Kriteria hasil : pasien tampak rileks, dapat beristirahat/tidur dan melakukan pergerakkan yang berarti sesuai toleransi.
INTERVENSI
 - Evaluasi rasa sakit seccara reguler, catat karakteristik, lokasi dan intensiitas (0-10).
R : sediakan informasi mengenai kebutuhan/efektivitas intervensi.
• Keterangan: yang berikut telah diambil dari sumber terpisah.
Lemma access_emits : emits (MacAccess_to_bitbuf self) tt (access_img self).
Proof using V T.
  apply emits_logged. unfold MacAccess_try_to_bitbuf, access_img. rewrite V. cbn [concat]. emit.
  pose proof V as V'. unfold MacAccess_validate in V'. apply then_inl in V' as [[u1 V1] _].
  eapply emits_bind_tt; [by eapply write_ul_address_emits|]. apply emits_app_nil.
  destruct access_shape as [(v & -> & -> & -> & Hv)|[(f & r & -> & -> & ->)|(-> & -> & ->)]]; cbn [concat].
  - change (bool_decide (is_Some (Some v))) with true. cbn [orb]. change (img_bool true) with (val_bits 1 1). emit.
  - cbn. change (img_bool true) with (val_bits 1 1). emit.
  - cbn. change (img_bool false) with (val_bits 1 0). apply write_bits_emits; lia.
Qed.

Lemma access_parses rest : parses MacAccess_from_bitbuf (access_img self) rest (access_on_air self).
Proof using V T.
  unfold MacAccess_from_bitbuf, access_img, access_on_air. cbn [concat]. parse.
  pose proof V as V'. unfold MacAccess_validate in V'. apply then_inl in V' as [[u1 V1] _].
  eapply parses_bind; [by eapply read_ul_address_parses|]. cbv beta iota. apply parses_app_nil.
  destruct access_shape as [(v & -> & -> & -> & Hv)|[(f & r & -> & -> & ->)|(-> & -> & ->)]]; cbn [concat].
  - parse1. cbn [negb]. parse1. cbn [Z.eqb]. parse.
  - parse1. cbn [negb]. parse1. cbn [Z.eqb]. parse1.
    eapply parses_bind; [apply read_enum_parses; [done|lia]|]. apply parses_ret.
  - rewrite <- (app_nil_r (img_bool false)). parse1. apply parses_ret.
Qed.
End access.

Section data.
Context (self : MacData) (u : unit).
Context (V : MacData_validate self = inl u).
Context (T : typed_ul (md_addr self) (md_event_label self) (md_length_ind self)).

Lemma data_shape :
  (exists v, md_length_ind self = Some v /\ md_frag_flag self = None /\ md_reservation_req self = None /\ (0 <= v <= 63)%Z)
  \/ (exists f r, md_length_ind self = None /\ md_frag_flag self = Some f /\ md_reservation_req self = Some r).
Proof using V T.
  unfold MacData_validate in V. apply then_inl in V as [_ V2].
  apply validate_capacity_inl in V2 as (Hl & Hi & Hx). destruct T as (_ & _ & Tl).
  destruct (md_length_ind self) as [v|].
  - destruct Hx as [-> ->]; [done|]. left. exists v. split_and!; auto.
  - right. destruct (md_frag_flag self) as [f|], (md_reservation_req self) as [r|]; try done; eauto.
Qed.

Lemma data_emits : emits (MacData_to_bitbuf self) tt (data_img self).
Proof using V T.
  apply emits_logged. unfold MacData_try_to_bitbuf, data_img. rewrite V. cbn [concat]. emit.
  pose proof V as V'. unfold MacData_validate in V'. apply then_inl in V' as [[u1 V1] _].
  eapply emits_bind_tt; [by eapply write_ul_address_emits|]. apply emits_app_nil.
  destruct data_shape as [(v & E1 & E2 & E3 & Hv)|(f & r & E1 & E2 & E3)];
    rewrite ?E1, ?E2, ?E3; cbn [concat].
  - emit.
  - emit.
Qed.

Lemma data_parses rest : parses MacData_from_bitbuf (data_img self) rest (data_on_air self).
Proof using V T.
  unfold MacData_from_bitbuf, data_img, data_on_air. cbn [concat]. parse.
  pose proof V as V'. unfold MacData_validate in V'. apply then_inl in V' as [[u1 V1] _].
  eapply parses_bind; [by eapply read_ul_address_parses|]. cbv beta iota. apply parses_app_nil.
  destruct data_shape as [(v & E1 & E2 & E3 & Hv)|(f & r & E1 & E2 & E3)];
    rewrite ?E1, ?E2, ?E3; cbn [concat].
  - parse1. cbn [Z.eqb]. parse.
  - parse1. cbn [Z.eqb Pos.eqb]. parse1. eapply parses_bind; [apply read_enum_parses; [done|lia]|].
    eapply parses_bind; [apply read_bits_parses; [done|lia]|apply parses_ret].
Qed.
End data.

Lemma emits_skip {B} (k : unit -> M B) c bs : emits (k tt) c bs -> emits (mret tt ≫= k) c bs.
Proof. intros H. by apply (emits_bind (mret tt) k tt c [] bs); [apply emits_ret|]. Qed.

Definition frag_ul_img (self : MacFragUl) : list bool :=
  concat [val_bits 2 1; val_bits 1 0; img_bool (fu_fill_bits self)].

Definition end_ul_img (self : MacEndUl) : list bool :=
  concat [val_bits 2 1; val_bits 1 1; img_bool (eu_fill_bits self);
          match eu_length_ind self, eu_reservation_req self with
          | Some v, _ => val_bits 6 v
          | None, Some r => val_bits 6 (0x30 + into_raw r)
          | None, None => []
          end].

Definition end_hu_img (self : MacEndHu) : list bool :=
  concat [val_bits 1 1; img_bool (eh_fill_bits self);
          match eh_length_ind self, eh_reservation_req self with
          | Some v, _ => concat [val_bits 1 0; val_bits 4 v]
          | None, Some r => concat [val_bits 1 1; val_bits 4 (into_raw r)]
          | None, None => []
          end].

Definition u_blck_img (self : MacUBlck) : list bool :=
  concat [val_bits 2 3; val_bits 1 0; img_bool (ub_fill_bits self); img_bool (ub_encrypted self);
          val_bits 10 (ub_event_label self); val_bits 4 (ub_reservation_req self)].

(** Exactly one of the two, the length indication within its bound. *)
Definition valid_tail (bound : Z) (length_ind : option Z) (res_req : option ReservationRequirement) : Prop :=
  (exists v, length_ind = Some v /\ res_req = None /\ (1 <= v <= bound)%Z) \/
  (exists r, length_ind = None /\ res_req = Some r).

Lemma end_ul_codec self rest :
  valid_tail 0x2e (eu_length_ind self) (eu_reservation_req self) ->
  emits (MacEndUl_to_bitbuf self) tt (end_ul_img self) /\
  parses MacEndUl_from_bitbuf (end_ul_img self) rest self.
Proof.
  destruct self as [f l r]. unfold MacEndUl_to_bitbuf, MacEndUl_from_bitbuf, end_ul_img.
  intros [(v & El & Er & Hv)|(x & El & Er)]; cbn in El, Er; subst; cbn [concat eu_length_ind eu_reservation_req eu_fill_bits one_of].
  - bfalse (v =? 0)%Z. bfalse (0x2e <? v)%Z. cbn [orb]. split.
    + apply emits_skip. emit.
    + parse. bfalse (v =? 0)%Z. btrue (v <=? 0x2e)%Z.
      replace (u8 v) with v by (unfold u8; rewrite Z.mod_small; [done|lia]). apply parses_ret.
  - split.
    + apply emits_skip. do 3 emit1. apply emits_app_nil.
      assert (val_bits 6 (0x30 + into_raw x) = val_bits 2 3 ++ val_bits 4 (into_raw x)) as ->
        by (by destruct x). apply emits_bind_tt; apply write_bits_emits; try lia; exact (into_raw_bound x).
    + assert (Hb : (0x30 <= 0x30 + into_raw x < 64)%Z) by (destruct x; vm_compute; split; done).
      parse. bfalse (0x30 + into_raw x =? 0)%Z. bfalse (0x30 + into_raw x <=? 0x2e)%Z.
      bfalse (0x30 + into_raw x <? 0x30)%Z.
      replace (try_from (Z.land (0x30 + into_raw x) 0xf)) with (Some x) by (by destruct x).
      apply parses_ret.
Qed.

Lemma end_hu_codec self rest :
  valid_tail 0xf (eh_length_ind self) (eh_reservation_req self) ->
  emits (MacEndHu_to_bitbuf self) tt (end_hu_img self) /\
  parses MacEndHu_from_bitbuf (end_hu_img self) rest self.
Proof.
  destruct self as [f l r]. unfold MacEndHu_to_bitbuf, MacEndHu_try_to_bitbuf, MacEndHu_from_bitbuf, end_hu_img.
  intros [(v & El & Er & Hv)|(x & El & Er)]; cbn in El, Er; subst; cbn [concat eh_length_ind eh_reservation_req eh_fill_bits one_of].
  - bfalse (v =? 0)%Z. bfalse (0xf <? v)%Z. cbn [orb]. split.
    + apply emits_logged, emits_skip. emit.
      apply emits_app_nil. emit.
    + parse. apply parses_app_nil. parse1. cbn [Z.eqb]. parse1. bfalse (v =? 0)%Z. apply parses_ret.
  - split.
    + apply emits_logged, emits_skip. emit.
      apply emits_app_nil. emit.
    + parse. apply parses_app_nil. parse1. cbn [Z.eqb].
      eapply parses_bind; [apply read_enum_parses; [done|lia]|]. apply parses_ret.
Qed.

Lemma u_blck_codec self rest :
  (0 <= ub_event_label self <= 0x3ff)%Z -> (0 <= ub_reservation_req self <= 0xf)%Z ->
  emits (MacUBlck_to_bitbuf self) tt (u_blck_img self) /\
  parses MacUBlck_from_bitbuf (u_blck_img self) rest self.
Proof.
  intros Hl Hr. destruct self as [f e l r]. cbn in Hl, Hr.
  unfold MacUBlck_to_bitbuf, MacUBlck_try_to_bitbuf, MacUBlck_from_bitbuf, u_blck_img.
  cbn [concat ub_fill_bits ub_encrypted ub_event_label ub_reservation_req].
  bfalse (0x3ff <? l)%Z. bfalse (0xf <? r)%Z. split; [apply emits_logged; emit|parse].
Qed.

(** ** Claims *)

(** A header is written as some bits without a panic, and reading them gives it back. *)
Definition roundtrip {X} (put : M unit) (get : M X) (x : X) : Prop :=
  exists bs, emits put tt bs /\ forall rest, parses get bs rest x.

(** Uplink headers round trip.  Every MAC-ACCESS and MAC-DATA header that passes the
    serializer's validation, every MAC-FRAG, and every MAC-END, MAC-END-HU and MAC-U-BLCK
    with one length indication or reservation requirement in range, is written without a
    panic and parsed back; a plain SSI comes back as an individual one. *)
Theorem uplink_headers_roundtrip :
  (forall x u, MacAccess_validate x = inl u -> typed_ul (ac_addr x) (ac_event_label x) (ac_length_ind x) ->
     roundtrip (MacAccess_to_bitbuf x) MacAccess_from_bitbuf (access_on_air x)) /\
  (forall x u, MacData_validate x = inl u -> typed_ul (md_addr x) (md_event_label x) (md_length_ind x) ->
     roundtrip (MacData_to_bitbuf x) MacData_from_bitbuf (data_on_air x)) /\
  (forall x, roundtrip (MacFragUl_to_bitbuf x) MacFragUl_from_bitbuf x) /\
  (forall x, valid_tail 46 (eu_length_ind x) (eu_reservation_req x) ->
     roundtrip (MacEndUl_to_bitbuf x) MacEndUl_from_bitbuf x) /\
  (forall x, valid_tail 15 (eh_length_ind x) (eh_reservation_req x) ->
     roundtrip (MacEndHu_to_bitbuf x) MacEndHu_from_bitbuf x) /\
  (forall x, (0 <= ub_event_label x <= 0x3ff)%Z -> (0 <= ub_reservation_req x <= 15)%Z ->
     roundtrip (MacUBlck_to_bitbuf x) MacUBlck_from_bitbuf x).
Proof.
  split_and!.
  - intros x u V T. exists (access_img x). split; [by eapply access_emits|intros; by eapply access_parses].
  - intros x u V T. exists (data_img x). split; [by eapply data_emits|intros; by eapply data_parses].
  - intros [x]. exists (frag_ul_img (mkFragUl x)). unfold MacFragUl_to_bitbuf, MacFragUl_from_bitbuf, frag_ul_img.
    cbn [concat fu_fill_bits]. split; [emit|intros; parse].
  - intros x V. exists (end_ul_img x). split; [by apply (end_ul_codec x [])|intros; by apply end_ul_codec].
  - intros x V. exists (end_hu_img x). split; [by apply (end_hu_codec x [])|intros; by apply end_hu_codec].
  - intros x V1 V2. exists (u_blck_img x). split; [by apply (u_blck_codec x [])|intros; by apply u_blck_codec].
Qed.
- Catat munculnya rasa cemas/takut dan hubungkan dengan lingkungan dan persiapan
untuk prosedur.
R : perhatikan hal-hal yang tidak diketahui dan/atau persiapan inadekuat misalnya apendikstomi darurat) dapat memperburuk persepsi pasien akan rasa  sakit.
- Kaji tanda-tanda vital, perhatikan takikardia, hipertensi dan peningkatan
pernapasan, bahkan jika pasien menyangkal adanya rasa sakit.
R : dapat mengindikasikan rasa sakit akut dan ketidaknyamanan.
- Berikan informasi mengenai sifat ketidaknyamanan, sesuai kebutuhan.
R : pahami penyebab ketidaknyamanan, sediakan jaminan emosional.
- Lakukan reposisi sesuai petunjuk, misalnya semi – Fowler ; miring.
R : mungkin mengurangi rasa sakit dan meningkatkan sirkulasi. Posisi semi –
Fowler dapat mengurangi tegangan otot abdominal dan otot pungguung artritis,  Sedangkan miring mengurangi tekanan dorsal. - Observasi efek analgetik.
R : respirasi mungkin menurun pada pemberian narkotik, dan mungkin menimbulkan
efek-efek sinergistik dengan zat-zat anastesi.
- Kolaborasi, pemberian analgetik IV sesuai kebutuhan.
R : analgetik IV akan dengan segera mencapai pusat rasa saki, menimbulkan
penghilang yang lebih efektif dengan obat dosis kecil.
B.    EVALUASI
Evaluasi adalah stadium pada proses keperawatan dimana taraf keberhasilan dalam
pencapaian tujuan keperawatan dinilai dan kebutuhan untuk memodifikasi tujuan
atau intervensi keperawatan ditetapkan (Brooker, 2001).
Evaluasi yang diharapkan pada pasien post Operatif meliputi :
1.    Menetapkan pola napas yang normal/efektif dan bebas dari sianosis atau tanda-
tanda hipoksia lainnya.
2.    Meningkatkan tingkat kesadaran.
3.    Keseimbangan cairan tubuh adekuat.
4.    Pasien mengatakan bahwa rasa nyeri telah terkontrol atau hilang.